Information supplied Start Marker

(** Startup hydration does not depend on the order of the ledger records:
    for every name the active definition is the one of greatest sequence, and it
    is initialized exactly when some record of that definition is. *)
Theorem hydrate_order_irrelevant channel s (l l' : list (string * ChaincodeDefinition * bool)) name :
  NewMemoryStore channel = Ok s → ledger_records_ok l → l ≡ₚ l' →
  active_of l name (committed_view (hydrate s l) name) ∧
  committed_view (hydrate s l') name = committed_view (hydrate s l) name.
Proof.
  intros Hs Hl HP. pose proof (hydrate_active channel s l name Hs Hl) as H. split; [done|].
  assert (Hl' : ledger_records_ok l').
  { destruct Hl as [H1 H2]. split; [intros x Hx; apply H1; by rewrite HP|].
    intros x y Hx Hy. apply H2; by rewrite HP. }
  eapply active_of_unique; [exact Hl'|by eapply hydrate_active|].
  by eapply active_of_permutation.
Qed.

(** A package that an organization approves for a definition which is then
    committed is the package that resolution returns, with that definition. *)
Theorem approve_commit_resolve now now' s def packageID msp s1 a s2 c :
  store_ok s → now' ≠ "" → is_int64 (Sequence def) → active_int64 s (Name def) →
  ApproveForMyOrg now s def packageID msp = (s1, Ok a) →
  CommitDefinition now' s1 def msp = (s2, Ok c) →
  ∃ pkg, installed_packages s !! packageID = Some pkg ∧
    com_Definition c = def ∧
    ResolveCommittedPackage s2 (Name def) msp = Ok (Some (c, pkg)).
Proof.
  intros Hs Hnow Hd Hi Ha Hc.
  pose proof (Approve_step now s def packageID msp Hs) as [Hs1 _]. rewrite Ha in Hs1.
  apply ApproveForMyOrg_Ok in Ha as (Hget & Hdef & Hpid & [pkg Hpkg] & Hs').
  assert (installed_packages s1 = installed_packages s ∧
          committed_definitions s1 = committed_definitions s) as [HI HC]
    by by destruct Hs' as [->| ->].
  assert (Hi1 : active_int64 s1 (Name def)).
  { unfold active_int64, committed_view in *. by rewrite HC. }
  apply CommitDefinition_Ok in Hc as (row & -> & -> & Hrow & _); [|done..].
  exists pkg. split_and!; try done.
  assert (Name def ≠ "" ∧ validateDefinition def = Ok ()) as [Hn Hv].
  { unfold GetApproval in Hget. destruct (validateDefinition def) as [[]|] eqn:Hv; [|done].
    by apply validateDefinition_ok in Hv as (? & _). }
  unfold ResolveCommittedPackage. rewrite ListCommitted_named by done.
  cbn [committed_definitions set_committed].
  rewrite lookup_insert_eq, (bool_decide_eq_false_2 (Name def = "")) by done.
  cbn [andb guard_err mbind result_mbind].
  rewrite Hrow. change (GetApproval _ def msp) with (GetApproval s1 def msp).
  rewrite Hget. simpl. rewrite Hdef, (proj2 (definitionMatches_eq def def)) by done. simpl.
  unfold GetInstalled. rewrite Hpid. destruct (ok_installed s Hs _ _ Hpkg) as [_ Hp0].
  rewrite bool_decide_eq_false_2 by done. simpl. by rewrite HI, Hpkg.
Qed.

(** Approving another package for a definition never changes what is active,
    the approvals of other organizations or sequences, nor any other cached
    connection.  The connection cached for that binding survives only when the
    approval already recorded is the requested one. *)
Theorem ApproveForMyOrg_isolated now s def packageID msp s' a :
  ApproveForMyOrg now s def packageID msp = (s', Ok a) →
  committed_definitions s' = committed_definitions s ∧
  installed_packages s' = installed_packages s ∧
  (∀ k, k ≠ (Name def, Sequence def, msp) →
     approved_definitions s' !! k = approved_definitions s !! k) ∧
  (∀ k, k ≠ (msp, Name def, Sequence def) →
     resolved_connections s' !! k = resolved_connections s !! k) ∧
  (GetApproval s' def msp = Ok (Some a)) ∧
  (s' = s ∧ GetApproval s def msp = Ok (Some a) ∨
   resolved_connections s' !! (msp, Name def, Sequence def) = None ∧ app_ApprovedAt a = now).
Proof.
  intros H. pose proof (ApproveForMyOrg_Ok _ _ _ _ _ _ _ H) as (Hget & _ & _ & _ & Hs').
  assert (Hlast : s' = s ∧ GetApproval s def msp = Ok (Some a) ∨
    s' = write_approval now s def packageID msp ∧ app_ApprovedAt a = now).
  { unfold ApproveForMyOrg in H. destruct (approve_checks _ _ _ _); [|done]. simpl in H.
    destruct (GetApproval s def msp) as [y|]; [|done]. simpl in H.
    destruct y as [a'|]; simpl in H; [destruct (approvalMatches a' def packageID); simpl in H|]; simplify_eq; auto. }
  split_and!; [by destruct Hs' as [->| ->]..| | | |].
  - intros k Hk. destruct Hs' as [->| ->]; [done|]. simpl. by rewrite lookup_insert_ne.
  - intros k Hk. destruct Hs' as [->| ->]; [done|]. simpl. by rewrite lookup_delete_ne.
  - done.
  - destruct Hlast as [?|[-> ?]]; [by left|right]. simpl. by rewrite lookup_delete_eq.
Qed.

(** [MarkInitialized] succeeds exactly on the active definition when it
    requires init, and makes exactly that chaincode initialized. *)
Theorem MarkInitialized_exact now s def msp :
  store_ok s →
  let '(s', r) := MarkInitialized now s def msp in
  (is_ok r = true ↔ InitRequired def = true ∧ ∃ i, committed_view s (Name def) = Some (def, i)) ∧
  (is_ok r = true → ∀ name, committed_view s' name =
     if decide (name = Name def) then Some (def, true) else committed_view s name) ∧
  (∀ c, r = Ok c → com_Definition c = def ∧ com_Initialized c = true) ∧
  (is_ok r = false → s' = s).
Proof.
  intros Hs. unfold MarkInitialized.
  destruct (validateDefinition def) as [[]|] eqn:Hv; simpl.
  2:{ split_and!; try done. split; [done|]. intros (_ & i & Hc).
      apply committed_view_def in Hc as [_ Hc]; [|done]. by rewrite Hc in Hv. }
  pose proof (proj1 (validateDefinition_ok _ _) Hv) as (Hn & _ & _).
  rewrite GetCommitted_view by done. simpl. unfold committed_view at 1.
  destruct (committed_definitions s !! Name def) as [r|] eqn:E; simpl.
  2:{ split_and!; try done. naive_solver. }
  destruct (definitionMatches _ def) eqn:Hm; cbn [negb guard_err mbind result_mbind].
  2:{ apply definitionMatches_neq in Hm. split_and!; try done. split; [done|].
      intros (_ & i & [= ? _]). done. }
  apply definitionMatches_eq in Hm. rewrite Hm. 
  assert (Hview : ∀ i, committed_view s (Name def) = Some (def, i) ↔
            i = com_Initialized (scanCommitted (Name def) r)).
  { intros i. unfold committed_view. rewrite E. simpl. rewrite Hm. naive_solver. }
  assert (Hri : negb (cmr_init_required r =? 0) = InitRequired def) by (by rewrite <- Hm).
  rewrite Hri. destruct (InitRequired def) eqn:Hreq; simpl;
    [|split_and!; try done; naive_solver].
  destruct (negb (cmr_initialized r =? 0)) eqn:Hinit.
  - simpl. split_and!; try done; [naive_solver| |naive_solver].
    intros _ name. case_decide as En; [|done]. rewrite En. apply Hview. by rewrite <- Hinit.
  - simpl. split_and!; try done; [naive_solver| |].
    + intros _ name. unfold committed_view. cbn [committed_definitions set_committed].
      rewrite lookup_alter. case_decide as En.
      * subst name. rewrite decide_True, E by done. simpl.
        destruct (ok_committed s Hs _ _ E) as (_ & _ & _ & Hf & _).
        assert (cmr_version r = Version def ∧ cmr_sequence r = Sequence def ∧
                cmr_init_required r = 1) as (Ev & Es & Ei).
        { split_and!; [by rewrite <- Hm..|]. destruct Hf as [Hf|Hf]; [|done].
          by rewrite Hf in Hri. }
        unfold mark_row. rewrite Ev, Es, Ei, Z.eqb_refl, bool_decide_eq_true_2 by done. simpl.
        destruct def; simpl in *; congruence.
      * by rewrite decide_False by congruence.
    + intros c [= <-]. done.
Qed.

(** [ListInstalled] returns every installed package once, ordered by label
    and then by package ID. *)
Theorem ListInstalled_sorted s :
  store_ok s →
  Sorted by_label_id (ListInstalled s) ∧ NoDup (pkg_PackageID <$> ListInstalled s) ∧
  ∀ p, p ∈ ListInstalled s ↔ GetInstalled s (pkg_PackageID p) = Ok (Some p).
Proof.
  intros Hs. assert (HP : ListInstalled s ≡ₚ (map_to_list (installed_packages s)).*2).
  { apply merge_sort_Permutation. }
  assert (Hkey : ∀ k p, (k, p) ∈ map_to_list (installed_packages s) → k = pkg_PackageID p ∧ k ≠ "").
  { intros k p Hk. apply elem_of_map_to_list in Hk. apply (ok_installed s Hs _ _ Hk). }
  split_and!.
  - apply Sorted_merge_sort, _.
  - rewrite HP, <- list_fmap_compose.
    rewrite (list_fmap_ext _ fst); [apply NoDup_fst_map_to_list|].
    intros i [k p] Hk%list_elem_of_lookup_2. simpl. by destruct (Hkey k p Hk).
  - intros p. rewrite HP, list_elem_of_fmap. unfold GetInstalled. split.
    + intros ([k p'] & -> & Hk). destruct (Hkey k p' Hk) as [-> ?]. simpl.
      rewrite bool_decide_eq_false_2 by done. f_equal. by apply elem_of_map_to_list in Hk.
    + case_bool_decide; [done|]. intros [= Hk]. exists (pkg_PackageID p, p).
      split; [done|]. by apply elem_of_map_to_list.
Qed.

(** ** Concrete instances *)

Definition ex_def : ChaincodeDefinition := mkDefinition "basic" "1.0" 1 true.
Definition ex_def2 : ChaincodeDefinition := mkDefinition "basic" "2.0" 2 false.
Definition ex_pkg : InstalledPackage :=
  mkInstalledPackage "basic:ab12" "basic" "ccaas" "host:9999" "Org1MSP" "" "{}" "{}" "tgz".
Definition ex_empty : Store := mkStore "mychannel" ∅ ∅ ∅ ∅.
Definition ex_installed : Store := (Install "t0" ex_empty ex_pkg).1.
Definition ex_approved : Store := (ApproveForMyOrg "t1" ex_installed ex_def "basic:ab12" "Org1MSP").1.
Definition ex_committed : Store := (CommitDefinition "t2" ex_approved ex_def "Org1MSP").1.

Lemma ex_empty_reachable : reachable ex_empty.
Proof. apply (reachable_new "mychannel"). reflexivity. Qed.

Lemma ex_installed_reachable : reachable ex_installed.
Proof. eapply reachable_step; [apply ex_empty_reachable|apply step_Install]. Qed.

Information supplied End Marker

- [Action item]: Copy out precisely the lines from the line with "- intros p." to the line with "Definition ex_committed : Store" in the material above, including those two lines and omitting all the rest.

- [Expected output]:
  - intros p. rewrite HP, list_elem_of_fmap. unfold GetInstalled. split.
    + intros ([k p'] & -> & Hk). destruct (Hkey k p' Hk) as [-> ?]. simpl.
      rewrite bool_decide_eq_false_2 by done. f_equal. by apply elem_of_map_to_list in Hk.
    + case_bool_decide; [done|]. intros [= Hk]. exists (pkg_PackageID p, p).
      split; [done|]. by apply elem_of_map_to_list.
Qed.

(** ** Concrete instances *)

Definition ex_def : ChaincodeDefinition := mkDefinition "basic" "1.0" 1 true.
Definition ex_def2 : ChaincodeDefinition := mkDefinition "basic" "2.0" 2 false.
Definition ex_pkg : InstalledPackage :=
  mkInstalledPackage "basic:ab12" "basic" "ccaas" "host:9999" "Org1MSP" "" "{}" "{}" "tgz".
Definition ex_empty : Store := mkStore "mychannel" ∅ ∅ ∅ ∅.
Definition ex_installed : Store := (Install "t0" ex_empty ex_pkg).1.
Definition ex_approved : Store := (ApproveForMyOrg "t1" ex_installed ex_def "basic:ab12" "Org1MSP").1.
Definition ex_committed : Store := (CommitDefinition "t2" ex_approved ex_def "Org1MSP").1.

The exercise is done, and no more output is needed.